Reproduce exactly the lines below from the one containing "rewrite (InsertImp_ok masks_ masks_good" through the one containing "End VectorFacts.", including both, and nothing else.

Supplied information:

:::::

Lemma insert4_loop hashes (n : nat) a bf bs :
  bf_ok bf bs → 0 ≤ a → 4 * (a + Z.of_nat n) ≤ Z.of_nat (length hashes) →
  ofold (insert4 masks_ hashes) (seqZ a (Z.of_nat n)) bf =
    InsertImp masks_ bf (take (4 * n) (drop (Z.to_nat (4 * a)) hashes)).
Proof.
  revert a bf bs. induction n as [|n IH]; intros a bf bs Hok Ha Hlen; [done|].
  rewrite seqZ_cons by lia. cbn [ofold]. rewrite (insert4_ok bf bs) by (done || lia).
  replace (take (4 * S n) (drop (Z.to_nat (4 * a)) hashes)) with
    (take 4 (drop (Z.to_nat (4 * a)) hashes) ++ take (4 * n) (drop (Z.to_nat (4 * Z.succ a)) hashes)).
  - rewrite InsertImp_app, (InsertImp_ok masks_ masks_good bf bs) by done. orun.
    replace (Z.pred (Z.of_nat (S n))) with (Z.of_nat n) by lia.
    by rewrite (IH _ _ _ (puts_ok masks_ masks_good _ _ _ Hok)) by lia.
  - replace (Z.to_nat (4 * Z.succ a)) with (Z.to_nat (4 * a) + 4)%nat by lia.
    rewrite <-drop_drop. replace (4 * S n)%nat with (4 + 4 * n)%nat by lia. by rewrite take_take_drop.
Qed.

Lemma Insert_ok flags bf bs num_rows hashes :
  bf_ok bf bs → 0 ≤ num_rows ≤ Z.of_nat (length hashes) →
  Insert masks_ flags bf num_rows hashes = InsertImp masks_ bf (take (Z.to_nat num_rows) hashes).
Proof.
  intros Hok Hn. unfold Insert. destruct (negb _); cycle 1.
  { orun. by rewrite Z.sub_0_r. }
  pose proof (Z_div_mod_eq_full num_rows 4). pose proof (Z.mod_pos_bound num_rows 4 ltac:(lia)).
  unfold Insert_avx2. set (m := num_rows / 4) in *.
  pose proof (insert4_loop hashes (Z.to_nat m) 0 bf bs Hok) as E. rewrite Z2Nat.id in E by lia.
  rewrite E by lia. clear E.
  replace (take (Z.to_nat num_rows) hashes) with
    (take (4 * Z.to_nat m) hashes ++ take (Z.to_nat (num_rows - 4 * m)) (drop (4 * Z.to_nat m) hashes)).
  - rewrite InsertImp_app. change (drop (Z.to_nat (4 * 0)) hashes) with hashes.
    rewrite (InsertImp_ok masks_ masks_good bf bs) by done. orun.
    replace (num_rows - num_rows mod 4) with (4 * m) by lia.
    by replace (Z.to_nat (4 * m)) with (4 * Z.to_nat m)%nat by lia.
  - rewrite take_take_drop. f_equal. lia.
Qed.

End VectorFacts.

(** C32: vectorised insertion.  Inserting the first [num_rows] hashes of a
    batch with the AVX2 code (four lanes at a time, the rest one by one)
    leaves the same filter as the scalar loop, whatever the hardware flags. *)
Theorem vector_insert_is_scalar_insert `{ArrowBitsOk} (masks_ : list Z) (flags : Z)
    (bf : BlockedBloomFilter) (bs : list Z) (num_rows : Z) (hashes : list Z) :
  masks_ok masks_ → bf_ok bf bs → 0 ≤ num_rows ≤ Z.of_nat (length hashes) →
  Insert masks_ flags bf num_rows hashes = InsertImp masks_ bf (take (Z.to_nat num_rows) hashes) ∧
  ∃ bf', Insert masks_ flags bf num_rows hashes = Ret bf' ∧ ∀ p h, 0 ≤ p < num_rows →
    hashes !! Z.to_nat p = Some h → Find masks_ bf' h = Ret true.
Proof.
  intros Hm Hok Hn. rewrite (Insert_ok masks_ Hm flags bf bs) by done. split; [done|].
  rewrite (InsertImp_ok masks_ Hm bf bs) by done. eexists. split; [done|]. intros p h Hp Hh.
  pose proof (slot_in_range _ _ h Hok).
  rewrite (Find_find_in masks_ _ _ h (puts_ok masks_ Hm _ _ _ Hok)). f_equal.
  apply find_in_puts; try done. apply list_elem_of_lookup. exists (Z.to_nat p). by rewrite lookup_take_lt by lia.
Qed.

Lemma vector_insert_is_scalar_insert_witness :
  Insert sample_masks 4 sample_filter 5 [11; 70000; 3; 2 ^ 40; 9; 10] =
    InsertImp sample_masks sample_filter (take (Z.to_nat 5) [11; 70000; 3; 2 ^ 40; 9; 10]) ∧
  ∃ bf', Insert sample_masks 4 sample_filter 5 [11; 70000; 3; 2 ^ 40; 9; 10] = Ret bf' ∧ ∀ p h, 0 ≤ p < 5 →
    [11; 70000; 3; 2 ^ 40; 9; 10] !! Z.to_nat p = Some h → Find sample_masks bf' h = Ret true.
Proof.
  apply (vector_insert_is_scalar_insert sample_masks 4 sample_filter (replicate 8 0));
    [apply sample_masks_ok|apply sample_filter_ok|simpl length; lia].
Defined.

:::::

Result for this task:
    rewrite (InsertImp_ok masks_ masks_good bf bs) by done. orun.
    replace (num_rows - num_rows mod 4) with (4 * m) by lia.
    by replace (Z.to_nat (4 * m)) with (4 * Z.to_nat m)%nat by lia.
  - rewrite take_take_drop. f_equal. lia.
Qed.

End VectorFacts.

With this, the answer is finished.